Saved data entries
________

Lemma dumpV6_slots_emit (vals : list BPFTrieVal) :
  emits (for_each (fun '(i, e) =>
      if tv_Protocol e =? 0 then mret tt else
      println [dashes];; println [go "Value Entry : "; Itoa (Z.of_nat i)];; println [go "Protocol - "; GetProtocol (tv_Protocol e)];;
      println [go "StartPort - "; Itoa (tv_StartPort e)];; println [go "Endport - "; Itoa (tv_EndPort e)];; println [dashes]) (imap pair vals);;
    println [stars]) (slots trieSlotV6 vals) (Ret tt).
Proof.
  apply emits_then; [|apply emits_println]. apply emits_slots. intros i v. unfold trieSlotV6, slotText.
  destruct (tv_Protocol v =? 0); [emit|]. cbn [fmap list_fmap concat]. rewrite app_nil_r, <-app_assoc. emit.
Qed.

Lemma printConntrack_emits sip dip oip sport dport protocol ifindex v now :
  emits (printConntrack sip dip oip sport dport protocol ifindex v now) (flowText sip dip oip sport dport protocol ifindex v now) (Ret tt).
Proof. emit. Qed.

Lemma emits_into n v : (length v <= n)%nat -> emits (lift (into n v)) [] (Ret (padded n v)).
Proof. intros Hn. unfold into. rewrite decide_True by done. apply emits_lift. Qed.

Lemma emits_entryErr {A} prefix (m : ST gostring A) t r :
  emits m t r -> emits (entryErr prefix m) t (match r with Err e => Err (prefix ++ e) | r => r end).
Proof. intros Hm out. unfold entryErr. by rewrite Hm. Qed.

Lemma emits_attempt {A} (m : ST gostring A) t r : (forall w, r <> Panic w) -> emits m t r -> emits (attempt m) t (Ret r).
Proof. intros Hr Hm out. unfold attempt. rewrite Hm. destruct r; [done..|]. by destruct (Hr why). Qed.

Lemma emits_attempt_panic {A} (m : ST gostring A) t w : emits m t (Panic w) -> emits (attempt m) t (Panic w).
Proof. intros Hm out. unfold attempt. by rewrite Hm. Qed.

(** A read of an entry, and what follows one that succeeds. *)
Definition readOf (n : nat) (r : io_res gostring) : outcome gostring :=
  match r with IoOk v => if decide (length v <= n)%nat then Ret (padded n v) else Panic overflow | r => Err (io_text r) end.

Lemma emits_getEntry n key mapID : emits (getEntry n key mapID) [] (readOf n (GetMapEntryByID key mapID)).
Proof.
  unfold getEntry, readOf. destruct (GetMapEntryByID key mapID) as [v| |e]; [|apply emits_fail..]. unfold into. case_decide; apply emits_lift.
Qed.

(** What a read becomes: the text of the value, nothing when it is too large, [t'] when it fails. *)
Definition readText (n : nat) (t : gostring -> gostring) (t' : gostring) (r : io_res gostring) : gostring :=
  match r with IoOk v => if decide (length v <= n)%nat then t (padded n v) else [] | _ => t' end.
Definition readEnd (n : nat) (e : outcome unit) (r : io_res gostring) : outcome unit :=
  match r with IoOk v => if decide (length v <= n)%nat then Ret tt else Panic overflow | _ => e end.

(** A dump that an unreadable entry ends, and one that goes on after a line about it. *)
Lemma emits_or_stop n r prefix (m : ST gostring gostring) (k : gostring -> ST gostring unit) t :
  emits m [] (readOf n r) -> (forall v, emits (k v) (t v) (Ret tt)) ->
  emits (entryErr prefix m ≫= k) (readText n t [] r) (readEnd n (Err (prefix ++ io_text r)) r).
Proof.
  intros Hm Hk. apply (emits_entryErr prefix) in Hm. destruct r as [v| |e]; [|by apply emits_stop..].
  cbn [readOf readText readEnd] in *. case_decide; [eapply emits_silent; [exact Hm|apply Hk]|by apply emits_panic].
Qed.

Lemma emits_or_note n r prefix note (m : ST gostring gostring) (k : gostring -> ST gostring unit) t :
  emits m [] (readOf n r) -> (forall v, emits (k v) (t v) (Ret tt)) ->
  emits (r ← attempt (entryErr prefix (m ≫= k)); match err_of r with Some e => print (note ++ e ++ nl) | None => mret tt end)
    (readText n t (note ++ prefix ++ io_text r ++ nl) r) (readEnd n (Ret tt) r).
Proof.
  intros Hm Hk. destruct r as [v| |e]; cbn [readOf readText readEnd] in *.
  - case_decide.
    + rewrite <-(app_nil_r (t _)). eapply (emits_bind _ _ _ (Ret tt)); [|apply emits_ret].
      apply emits_attempt; [done|]. apply (emits_entryErr prefix _ _ (Ret tt)). eapply emits_silent; [exact Hm|apply Hk].
    + apply emits_panic, emits_attempt_panic. by apply (emits_entryErr prefix _ _ (Panic _)), emits_panic.
  - rewrite (app_assoc prefix). eapply (emits_silent _ _ (Err _)); [|apply emits_print].
    apply emits_attempt; [done|]. by apply (emits_entryErr prefix _ _ (Err _)), emits_stop.
  - rewrite (app_assoc prefix). eapply (emits_silent _ _ (Err _)); [|apply emits_print].
    apply emits_attempt; [done|]. by apply (emits_entryErr prefix _ _ (Err _)), emits_stop.
Qed.

Definition dumpOf (t : table) (mapID now : Z) : gostring -> ST gostring unit :=
  match t with
  | Rules => dumpPolicy mapID []
  | ClusterRules => dumpPolicy mapID (go "cp_")
  | Flows => dumpConntrack mapID now
  | PodStates => dumpPodState mapID
  | Rules6 => dumpPolicyV6 mapID
  | Flows6 => dumpConntrackV6 mapID now
  end.

(** The answers of the kernel for a map with these entries: each key is followed by the next,
    and the key after the last is [last]. *)
Fixpoint chain (t : table) (mapID : Z) (last : io_res gostring) (entries : list (gostring * io_res gostring)) : Prop :=
  match entries with
  | [] => True
  | (key, r) :: entries' =>
      length key = keySize t /\ GetMapEntryByID key mapID = r /\
      GetNextMapEntryByID key mapID = match entries' with [] => last | (key', _) :: _ => IoOk key' end /\
      chain t mapID last entries'
  end.

(** The dump of an entry is its text. *)
Lemma dump_emits t mapID now key r :
  GetMapEntryByID key mapID = r ->
  emits (dumpOf t mapID now key) (entryText t now key r).1 (entryText t now key r).2.
Proof.
  intros <-. pose proof (emits_getEntry (valueSize t) key mapID) as Hread.
  set (r := GetMapEntryByID key mapID) in *. clearbody r. destruct t; cbn [dumpOf valueSize] in *.
  - eapply emits_pair; [apply (emits_or_note 288 r _ (go "error reading NetworkPolicy entry: ") _ _ (valueText Rules now key) Hread); intros v; apply printPolicyEntry_emits|destruct r; [cbn [readText readEnd entryText valueSize]; by case_decide|done..]].
  - eapply emits_pair; [apply (emits_or_note 384 r _ (go "error reading ClusterNetworkPolicy entry: ") _ _ (valueText ClusterRules now key) Hread); intros v|destruct r; [cbn [readText readEnd entryText valueSize]; by case_decide|done..]].
    cbn [valueText]. apply emits_then; [emit|apply printPolicyEntry_emits].
  - eapply emits_pair; [apply (emits_or_stop 16 r _ _ _ (valueText Flows now key) Hread); intros v; apply printConntrack_emits|destruct r; [cbn [readText readEnd entryText valueSize]; by case_decide|done..]].
  - eapply emits_pair; [apply (emits_or_stop 1 r _ _ _ (valueText PodStates now key) Hread); intros v; cbn [valueText]; emit|].
    destruct r; cbn [readText readEnd entryText valueSize]; [by case_decide|by rewrite <-?app_assoc..].
  - eapply emits_pair; [apply (emits_or_stop 288 r _ _ _ (valueText Rules6 now key) Hread); intros v; cbn [valueText]; apply emits_then; [emit|apply dumpV6_slots_emit]|destruct r; [cbn [readText readEnd entryText valueSize]; by case_decide|done..]].
  - eapply emits_pair; [apply (emits_or_stop 16 r _ _ _ (valueText Flows6 now key) Hread); intros v; apply printConntrack_emits|destruct r; [cbn [readText readEnd entryText valueSize]; by case_decide|done..]].
Qed.

Lemma padded_full n v : length v = n -> padded n v = v.
Proof. intros <-. unfold padded. by rewrite Nat.sub_diag, app_nil_r. Qed.

(** One turn per entry is enough. *)
Lemma walk_loop_emits t mapID now last key r entries fuel :
  chain t mapID last ((key, r) :: entries) -> (forall k, last <> IoOk k) -> (length entries < fuel)%nat ->
  let p := render t now last ((key, r) :: entries) in
  emits (walk_loop fuel (keySize t) mapID (dumpOf t mapID now) (doneText t IoNotExist) (doneText t (IoErr [])) key) p.1 p.2.
Proof.
  intros Hc Hlast. revert key r fuel Hc. induction entries as [|[key' r'] entries IH]; intros key r fuel Hc Hf.
  - destruct fuel as [|fuel]; [lia|]. destruct Hc as (_ & Hr & Hn & _). cbn [walk_loop render]. rewrite Hn.
    apply emits_followed; [by apply dump_emits|]. destruct last as [k| |e]; [by destruct (Hlast k)|apply emits_println|destruct t; apply emits_println].
  - destruct fuel as [|fuel]; [lia|]. destruct Hc as (_ & Hr & Hn & Hc). cbn [walk_loop]. cbn [length] in Hf. rewrite Hn.
    apply (emits_followed _ _ (entryText t now key r) (render t now last ((key', r') :: entries))); [by apply dump_emits|].
    pose proof Hc as (Hk & _). eapply emits_silent; [apply emits_into; lia|]. rewrite padded_full by done. apply IH; [done|lia].
Qed.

________

EXERCISE INSTRUCTIONS:
Show me every line in the data above that includes "ClusterRules".

THE ANSWER:
  | ClusterRules => dumpPolicy mapID (go "cp_")
  - eapply emits_pair; [apply (emits_or_note 384 r _ (go "error reading ClusterNetworkPolicy entry: ") _ _ (valueText ClusterRules now key) Hread); intros v|destruct r; [cbn [readText readEnd entryText valueSize]; by case_decide|done..]].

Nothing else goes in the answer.